*** Opening Data for analysis ***

(** A [float] as [float(text)] gives it: a double of whole value, read
    from a run of digits, infinity, or another double. *)
Inductive float_value : Type :=
  | FWhole (n : N)
  | FInf
  | FOther (x : pyfloat).

(** [float(t)]: a run of digits is read here, any other text by the
    runtime; [None] is [ValueError]. *)
Definition float_of_string (t : string) : option float_value :=
  match span is_digit t with
  | (String _ _, EmptyString) =>
      match double_of_N (Z.to_N (int_digits_go 0 t)) with
      | Some n => Some (FWhole n)
      | None => Some FInf
      end
  | _ => FOther <$> float_of_text t
  end.

Record BankBranch : Type := mk_BankBranch {
  bank_name : string;
  branch_name : string;
  branch_url : option string;
  address : string;
  rating : option float_value;
  review_count : option Z
}.

(** A review rating is the int [0] it starts as, the int [len(filled_stars)],
    or [float] of the digits of the label: a double of whole value, or
    infinity. *)
Inductive rating_value : Type :=
  | RInt (n : Z)
  | RFloat (n : N)
  | RInf.

Record Review : Type := mk_Review {
  r_bank_name : string;
  r_branch_name : string;
  r_branch_address : string;
  r_branch_url : option string;
  reviewer_name : string;
  r_rating : rating_value;
  review_text : string;
  review_date : string;
  helpful_count : Z;
  response_from_owner : option string;
  scraped_at : string
}.

(** [rating > 0] *)
Definition rating_positive (r : rating_value) : bool :=
  match r with
  | RInt n => 0 <? n
  | RFloat n => (0 <? n)%N
  | RInf => true
  end.

(** The number a rating stands for; infinity is given 2^1024, the first
    power of two beyond the doubles. *)
Definition rating_number (r : rating_value) : Z :=
  match r with
  | RInt n => n
  | RFloat n => Z.of_N n
  | RInf => 2 ^ 1024
  end.

(** [str(rating)], as the f-strings format it. *)
Definition str_rating (r : rating_value) : string :=
  match r with
  | RInt n => pretty n
  | RFloat n =>
      if (n <? 10 ^ 16)%N then pretty n +:+ ".0" else repr_large_float n
  | RInf => "inf"
  end.

(** *** Listing extraction: [extract_branch_links] *)

(** U+00B7, the middle dot of the result cards. *)
Definition middle_dot : ascii := ascii_of_N 183.

(** [text.split(sep)] for a one-character separator. *)
Fixpoint split (sep : ascii) (s : string) : list string :=
  match s with
  | EmptyString => [EmptyString]
  | String c r =>
      if decide (c = sep) then EmptyString :: split sep r
      else
        match split sep r with
        | [] => [String c EmptyString]
        | w :: ws => String c w :: ws
        end
  end.

Definition is_paren (c : ascii) : bool :=
  bool_decide (c = "("%char) || bool_decide (c = ")"%char).

Fixpoint lstrip_chars (p : ascii -> bool) (s : string) : string :=
  match s with
  | EmptyString => EmptyString
  | String c r => if p c then lstrip_chars p r else s
  end.

Fixpoint rstrip_chars (p : ascii -> bool) (s : string) : string :=
  match s with
  | EmptyString => EmptyString
  | String c r =>
      match rstrip_chars p r with
      | EmptyString => if p c then EmptyString else String c EmptyString
      | r' => String c r'
      end
  end.

(** [text.strip("()")] *)
Definition strip_parens (s : string) : string :=
  rstrip_chars is_paren (lstrip_chars is_paren s).

(** The container of one result link. *)
Record listing_parent : Type := {
  lp_name : answer string;
  lp_address_divs : answer (list (answer string));
  lp_rating_text : answer string;
  lp_review_text : answer string
}.

(** One [a.hfpxzc] element: its container, its [href], its position. *)
Record listing_element : Type := {
  le_parent : answer listing_parent;
  le_href : answer (option string);
  le_location : answer (Z * Z)
}.

Definition address_markers : list string :=
  ["bd"; "avenue"; "rue"; "street"; String middle_dot EmptyString].

(** The loop over the [div.W4Efsd] texts, inside its [try]. *)
Fixpoint scan_address (divs : list (answer string)) : answer string :=
  match divs with
  | [] => Found EmptyString
  | Throws msg :: _ => Throws msg
  | Found text :: rest =>
      if existsb (fun marker => contains marker (lower text)) address_markers then
        match split middle_dot text with
        | _ :: part :: _ => Found (strip part)
        | _ => Found text
        end
      else scan_address rest
  end.

Definition extract_address (parent : listing_parent) : string :=
  match lp_address_divs parent with
  | Throws _ => "Address not found"
  | Found divs =>
      match scan_address divs with
      | Throws _ => "Address not found"
      | Found a => a
      end
  end.

(** The [try] that reads rating and review count: what was assigned before
    an exception stays assigned. *)
Definition extract_rating_and_count (parent : listing_parent)
    : option float_value * option Z :=
  match lp_rating_text parent with
  | Throws _ => (None, None)
  | Found t =>
      match float_of_string t with
      | None => (None, None)
      | Some r =>
          match lp_review_text parent with
          | Throws _ => (Some r, None)
          | Found rt' => (Some r, int_of_text (strip_parens rt'))
          end
      end
  end.

Definition str_option_Z (o : option Z) : string :=
  match o with
  | None => "None"
  | Some n => pretty n
  end.

(** The body of [for element in result_elements], one element. *)
Definition extract_branch (bank : string) (element : listing_element)
    : answer BankBranch :=
  match le_parent element with
  | Throws msg => Throws msg
  | Found parent =>
      let name := match lp_name parent with Found t => t | Throws _ => bank end in
      match le_href element with
      | Throws msg => Throws msg
      | Found url =>
          let addr := extract_address parent in
          let '(rating, count) := extract_rating_and_count parent in
          Found (mk_BankBranch bank name url addr rating count)
      end
  end.

Fixpoint extract_branches (bank : string) (elements : list listing_element)
    : list BankBranch * list log_record :=
  match elements with
  | [] => ([], [])
  | element :: rest =>
      let '(bs, lg) := extract_branches bank rest in
      match extract_branch bank element with
      | Throws msg => (bs, (WARNING, "Error extracting branch info: " +:+ msg) :: lg)
      | Found b =>
          (b :: bs,
           (INFO, "Found branch: " +:+ branch_name b +:+ " - " +:+ address b
                    +:+ " (" +:+ str_option_Z (review_count b) +:+ " reviews)") :: lg)
      end
  end.

(** "Remove duplicates based on URL": the first branch of each URL. *)
Fixpoint unique_by_url (seen_urls : gset (option string)) (branches : list BankBranch)
    : list BankBranch :=
  match branches with
  | [] => []
  | branch :: rest =>
      if decide (branch_url branch ∈ seen_urls) then unique_by_url seen_urls rest
      else branch :: unique_by_url ({[branch_url branch]} ∪ seen_urls) rest
  end.

(** [extract_branch_links(self, bank_name)]; [page] is what
    [find_elements(By.CSS_SELECTOR, "a.hfpxzc")] answers. *)
Definition extract_branch_links (page : answer (list listing_element)) (bank : string)
    : list BankBranch * list log_record :=
  match page with
  | Throws msg => ([], [(ERROR, "Error extracting branch links: " +:+ msg)])
  | Found result_elements =>
      let lg0 := [(INFO, "Found " +:+ pretty (length result_elements)
                           +:+ " potential branches")] in
      let '(branches, lg) := extract_branches bank result_elements in
      let unique_branches := unique_by_url ∅ branches in
      (unique_branches,
       lg0 ++ lg ++ [(INFO, "Extracted " +:+ pretty (length unique_branches)
                              +:+ " unique branches for " +:+ bank)])
  end.

(** *** Review extraction: [extract_reviews_from_page] *)

(** One candidate review block: its position, the text of the first
    descendant a selector finds, the [aria-label] of its star image (an
    absent attribute is [None]) and the number of filled-star elements. *)
Record review_element : Type := {
  re_location : answer (Z * Z);
  re_find_text : string -> answer string;
  re_star_label : answer (option string);
  re_filled_stars : answer nat
}.

Definition review_selectors : list string :=
  ["[data-review-id]"; "[jscontroller='fIQYlf']"; "div[aria-label*='stars']";
   ".jftiEf"].

Definition name_selectors : list string :=
  [".d4r55"; "button.WEBjve"; "div.WEBjve"; "[data-review-id] button[aria-label]";
   ".kvMYJc"; "a[href*='/contrib/']"].

Definition text_selectors : list string :=
  [".wiI7pd"; ".MyEned"; "span.wiI7pd"; "[data-review-id] > div > div > div > span";
   ".Jtu6Td > span"].

Definition date_selectors : list string :=
  [".rsqaWe"; "span.rsqaWe"; ".DU9Pgb > span"; "[class*='fontBodyMedium'] span"].

(** The selector loop shared by name, text and date. The field variable
    starts at [current]; each selector that finds an element overwrites it
    with the stripped text, and the loop breaks when [valid] accepts it. *)
Fixpoint try_selectors (valid : string -> bool) (find : string -> answer string)
    (selectors : list string) (current : string) : string :=
  match selectors with
  | [] => current
  | selector :: rest =>
      match find selector with
      | Throws _ => try_selectors valid find rest current
      | Found t =>
          let v := strip t in
          if valid v then v else try_selectors valid find rest v
      end
  end.

(** [reviewer_name and reviewer_name != "More"] *)
Definition valid_name (v : string) : bool :=
  negb (bool_decide (v = "")) && negb (bool_decide (v = "More")).

(** [review_text and review_text != "More" and len(review_text) > 5] *)
Definition valid_text (v : string) : bool :=
  negb (bool_decide (v = "")) && negb (bool_decide (v = "More"))
  && bool_decide (5 < String.length v)%nat.

Definition time_words : list string := ["ago"; "year"; "month"; "day"; "week"].

(** [review_date and any(w in review_date.lower() for w in [...])] *)
Definition valid_date (v : string) : bool :=
  negb (bool_decide (v = ""))
  && existsb (fun time_word => contains time_word (lower v)) time_words.

(** The pattern [(\d+)\s*star] at the start of [s], returning group 1.
    The repetitions are greedy; giving characters back cannot help, since
    a shorter run of digits is followed by a digit and "star" begins with
    no whitespace. *)
Definition match_star (s : string) : option string :=
  let '(ds, r) := span is_digit s in
  match ds with
  | EmptyString => None
  | String _ _ =>
      let '(_, r') := span is_space r in
      match strip_prefix "star" r' with
      | Some _ => Some ds
      | None => None
      end
  end.

(** [re.search(r'(\d+)\s*star', s)]: the leftmost position that matches. *)
Fixpoint search_star (s : string) : option string :=
  match match_star s with
  | Some ds => Some ds
  | None =>
      match s with
      | EmptyString => None
      | String _ r => search_star r
      end
  end.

*** Closing Data for analysis ***

Task to complete: Both the line containing "(** *** Review" and the line containing "Definition valid_name (v" belong in the answer. Print them and every line above that falls between them exactly, and no others.

Result for this exercise:
(** *** Review extraction: [extract_reviews_from_page] *)

(** One candidate review block: its position, the text of the first
    descendant a selector finds, the [aria-label] of its star image (an
    absent attribute is [None]) and the number of filled-star elements. *)
Record review_element : Type := {
  re_location : answer (Z * Z);
  re_find_text : string -> answer string;
  re_star_label : answer (option string);
  re_filled_stars : answer nat
}.

Definition review_selectors : list string :=
  ["[data-review-id]"; "[jscontroller='fIQYlf']"; "div[aria-label*='stars']";
   ".jftiEf"].

Definition name_selectors : list string :=
  [".d4r55"; "button.WEBjve"; "div.WEBjve"; "[data-review-id] button[aria-label]";
   ".kvMYJc"; "a[href*='/contrib/']"].

Definition text_selectors : list string :=
  [".wiI7pd"; ".MyEned"; "span.wiI7pd"; "[data-review-id] > div > div > div > span";
   ".Jtu6Td > span"].

Definition date_selectors : list string :=
  [".rsqaWe"; "span.rsqaWe"; ".DU9Pgb > span"; "[class*='fontBodyMedium'] span"].

(** The selector loop shared by name, text and date. The field variable
    starts at [current]; each selector that finds an element overwrites it
    with the stripped text, and the loop breaks when [valid] accepts it. *)
Fixpoint try_selectors (valid : string -> bool) (find : string -> answer string)
    (selectors : list string) (current : string) : string :=
  match selectors with
  | [] => current
  | selector :: rest =>
      match find selector with
      | Throws _ => try_selectors valid find rest current
      | Found t =>
          let v := strip t in
          if valid v then v else try_selectors valid find rest v
      end
  end.

(** [reviewer_name and reviewer_name != "More"] *)
Definition valid_name (v : string) : bool :=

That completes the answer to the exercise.